_TRY IT_:
Only the lines from the one that contains "- unfold be_bytes; fold be_bytes." through the last line of the records should appear, each printed exactly as it is.

(Collected data entries)
^^^^^^^^^^^^^^^^
(** X11. [getCertificationData] rejects an id without an owner with "Token
    does not exist".  In a reachable ledger it answers, for every existing
    credit, with the record written when the credit was minted: its
    producer is a non-zero account registered as producer and its
    certification hash is in the ledger of consumed hashes. *)
Theorem getCertificationData_spec (tokenId : Z) (s : State) :
  (_ownerOf tokenId s = 0 ->
   getCertificationData tokenId s = Revert (Error_ "Token does not exist"))
  /\ (reachable s -> _ownerOf tokenId s <> 0 ->
      exists rec,
        getCertificationData tokenId s = Ok rec
        /\ tokenCertifications s !! tokenId = Some rec
        /\ producer rec <> 0
        /\ getB (isProducer (hierarchy s)) (producer rec) = true
        /\ getB (certificationHashUsed s) (certificationHash rec) = true).
Proof.
  split.
  - intros Hz. unfold getCertificationData, _exists, require. by rewrite Hz.
  - intros Hreach Hown.
    destruct (reachable_certified s Hreach tokenId Hown)
      as (rec & Hrec & Hp & Hprod & Hused).
    exists rec. split; [|done].
    unfold getCertificationData, _exists, require.
    apply Z.eqb_neq in Hown as ->. cbn. by rewrite Hrec.
Qed.

(** ** Balances *)

Lemma issue_balance n now to cert h s a :
  getZ (_balances (erc721 (issue n now to cert h s))) a
  = if decide (a = to)
    then (if n is O then getZ (_balances (erc721 s)) a
          else wrap256 (getZ (_balances (erc721 s)) a + Z.of_nat n))
    else getZ (_balances (erc721 s)) a.
Proof.
  revert s. induction n as [|n IH]; intros s; cbn [issue].
  - by case_decide.
  - rewrite IH. unfold getZ. cbn. case_decide as Ha.
    + subst a. rewrite lookup_insert_eq. cbn. destruct n as [|n]; [done|].
      unfold wrap256, getZ. rewrite Zplus_mod_idemp_l. f_equal. lia.
    + by rewrite lookup_insert_ne.
Qed.

(** ** The packed encoding *)

Lemma byte_of_Z_value z : Z.of_N (Byte.to_N (byte_of_Z z)) = z mod 256.
Proof.
  unfold byte_of_Z.
  assert (Hb : 0 <= z mod 256 < 256) by (apply Z.mod_pos_bound; lia).
  destruct (Byte.of_N (Z.to_N (z mod 256))) as [b|] eqn:E; cbn.
  - apply Byte.to_of_N in E. rewrite E. lia.
  - apply Byte.of_N_None_iff in E. lia.
Qed.

Lemma Z_of_bytes_snoc l b :
  Z_of_bytes (l ++ [b]) = Z_of_bytes l * 256 + Z.of_N (Byte.to_N b).
Proof. unfold Z_of_bytes. by rewrite fold_left_app. Qed.

(** Decoding the [n] bytes of [z] gives [z] back, reduced to [n] bytes. *)
Lemma Z_of_be_bytes n z : Z_of_bytes (be_bytes n z) = z mod 256 ^ Z.of_nat n.
Proof.
  revert z. induction n as [|n IH]; intros z.
  - cbn. by rewrite Z.mod_1_r.
  - unfold be_bytes; fold be_bytes.
    rewrite Z_of_bytes_snoc, IH, byte_of_Z_value.
    rewrite Nat2Z.inj_succ, Z.pow_succ_r by lia.
    assert (0 < 256 ^ Z.of_nat n) by (apply Z.pow_pos_nonneg; lia).
    rewrite Z.rem_mul_r by lia. lia.
Qed.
^^^^^^^^^^^^^^^^
_ANSWER TO THIS TASK_:
  - unfold be_bytes; fold be_bytes.
    rewrite Z_of_bytes_snoc, IH, byte_of_Z_value.
    rewrite Nat2Z.inj_succ, Z.pow_succ_r by lia.
    assert (0 < 256 ^ Z.of_nat n) by (apply Z.pow_pos_nonneg; lia).
    rewrite Z.rem_mul_r by lia. lia.
Qed.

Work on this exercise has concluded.